After years of disciplined training and practice, Rehan has finally been approved by senior Senseis to don the dark, prestigious and hallowed ‘black belt’ in Taekwondo, a form of Korean Martial Arts.
Rehan took the grade in front of a highly experienced Panel of Judges where he was put through his paces and had to demonstrate his understanding of patterns, sparring and board breaking. In addition, students answer challenging questions chosen at random on the moves they know and the history of Taekwondo as well as being required to sit a Theory test for 1st dan.
“It’s been a journey of self-discovery and perseverance, building physical coordination and mental discipline through sustained effort”, said Rehan, a Year 11 student at Dixon’s Allerton Academy. A focussed study of the art, intense training in class, a structured grading syllabus, and most of all a dedicated and highly motivated Instructor at the United Martial Arts Academy (UMAA) Bradford delivering wise words of encouragement, constructive feedback and unwavering support all helped Rehan attain his ultimate goal.

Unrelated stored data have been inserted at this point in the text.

Definition pool_spec (nodePool : object KNodePool) (cluster : object KCluster) (s : HyperNodePoolSpec) : HyperNodePoolSpec :=
  let p := spec nodePool in
  let mg := hp_Management s in
  let managed := mkManagement (or_default (mg_UpgradeType mg) UpgradeTypeReplace) (default true (np_TopAutoRepair p)) (mg_Replace mg) (mg_InPlace mg) in
  mkHyperNodePoolSpec (HostedClusterName cluster)
    (or_default (hp_ReleaseImage s) (Release_Image (hc_Release (cl_HostedCluster (spec cluster)))))
    (applyUpgradeBudget managed (np_MaxUnavailable (np_Rest p)) (np_MaxSurge (np_Rest p)))
    (np_Labels p)
    (match hp_Replicas s, hp_AutoScaling s with None, None => Some 2%Z | r, _ => r end)
    (hp_AutoScaling s)
    ((fun aws => mkPoolAWS (or_default (pa_InstanceType aws) "t3a.xlarge") (Some (volume_defaults (pa_RootVolume aws)))
                   (appendSystemTags "" (mergeNodePoolTags (cl_Tags (spec cluster)) (np_Tags p)))) <$> hp_AWS s)
    (hp_Rest s).

Definition NodePoolResource (nodePool : object KNodePool) (cluster : object KCluster) : result string Resource :=
  match managementClusterIdentity cluster with
  | Err e => Err e
  | Ok (clusterID, ns) =>
      if String.eqb (HostedClusterName cluster) ""
      then Err ("parent Cluster " +:+ om_Namespace (meta cluster) +:+ "/" +:+ om_Name (meta cluster) +:+ " has no valid HostedCluster name")
      else
        let '(parentName, npName, ok) := Cut (om_Name (meta nodePool)) "." in
        if negb ok || negb (String.eqb parentName (om_Name (meta cluster))) || String.eqb npName "" || negb (str_free "." npName)
        then Err ("NodePool name " +:+ Quote (om_Name (meta nodePool)) +:+ " must be <cluster>.<child> for parent Cluster " +:+ Quote (om_Name (meta cluster)))
        else
          match toNodePoolSpec (np_NodePool (spec nodePool)) (np_Rest (spec nodePool)) with
          | Err e => Err ("converting NodePoolSpec for nodepool " +:+ ns +:+ "/" +:+ npName +:+ ": " +:+ e)
          | Ok s =>
              let tokens := np_HttpTokens (spec nodePool) in
              let annotations : gmap string string := if String.eqb tokens "" then ∅ else {[ec2InstanceMetadataHttpTokensAnnotation := tokens]} in
              Ok (mkResource "hypershift.openshift.io" "v1beta1" "nodepools" npName ns
                    (RNodePool (mkObj KHyperNodePool (set_annotations annotations (labelled ns npName (clusterLabels clusterID))) (pool_spec nodePool cluster s) tt)))
          end
  end.
End render.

“While it’s been a valuable life experience, it’s not what you wear around your waist that matters”, said Rehan, “but what you have in your mind, heart and spirit. It’s about strength of character, building resilience and achieving excellence. To be proficient in the art and craft of TKD requires high levels of commitment, determination and dedication. The belt is only a mile post on the road to knowledge. It’s a bit like graduating with a bachelor’s degree. There’s always room to learn more, the journey never ends”. As a role model, he now wants to inspire and encourage his peers to see his experience as an anchor in life, building positive self-direction leading to personal and character development.
Rehan, whose career ambition is to go on to become a Corporate Lawyer has during his period of training entered many tournaments and competitions taking himself well out of his comfort zone. He hosts a mantelpiece of medals having won numerous trophies including 1st prize and best student for outstanding performance. This talent and skillset helped bolster his rate of progression and grow to the next level.

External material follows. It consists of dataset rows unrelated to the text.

Lemma frames_ensureHostedClusterName R : clusterFinalizer ∈ om_Finalizers (meta cluster) → frames R (ensureHostedClusterName cluster).
Proof.
  intros Hf. unfold ensureHostedClusterName. cbv zeta. frame_step; [frame_step|]. frame_step.
  - frame_step; [frame_step|]. frame_step; [frame_step|]. apply frames_read_only, moves_or_fail; [apply moves_getByUID|]. intros o. apply moves_ret.
  - frame_step; [frame_step|]. frame_step; [|frame_step]. by apply (frames_cluster_update R (set_HostedClusterName _)).
Qed.

(** ** Statuses and resources *)
Lemma frames_setPhase R phase : frames R (setPhase cluster phase).
Proof. unfold setPhase. frame_step; [frame_step|]. frame_step; [apply frames_cluster_status|frame_step]. Qed.
Lemma frames_setSynced R cond : frames R (setSyncedCondition cluster cond).
Proof. unfold setSyncedCondition. frame_step; [apply frames_cluster_status|frame_step]. Qed.

Lemma frames_updateStatus R prefix doc entries : frames R (updateStatusFromDynamo cluster prefix doc entries).
Proof.
  unfold updateStatusFromDynamo. frame_step; [|cbv zeta; frame_step; [apply frames_cluster_status|frame_step]].
  apply frames_moves; [assumption|]. apply moves_go_two; [by intros w w' res [? _]%GetRead_law|].
  destruct entries; [apply moves_ret|]. apply moves_bind; [apply moves_check|]. intros c. apply moves_ret.
Qed.

Lemma frames_deleteIfExpired R : frames R (deleteIfExpired cluster).
Proof.
  unfold deleteIfExpired. frame_step; [frame_step|]. frame_step; [|frame_step]. frame_step; [frame_step|]. frame_step; [|frame_step].
  apply frames_delete; [assumption|]. done.
Qed.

While Rehan will be enjoying his new accolade with pride, underneath the bravado and all his successes he is an appealingly humble young man who keeps his feet firmly on the ground. After all, with rank comes responsibility and TKD teaches five principles which serve as ‘values and ideals’ that underpin physical training: courtesy, integrity, perseverance, self-control, and indomitable spirit.
He is not expecting to do backflips with fast fists of fury while simultaneously fending off ninjas or shinobi anytime soon.
Well done and congratulations Rehan on a great achievement.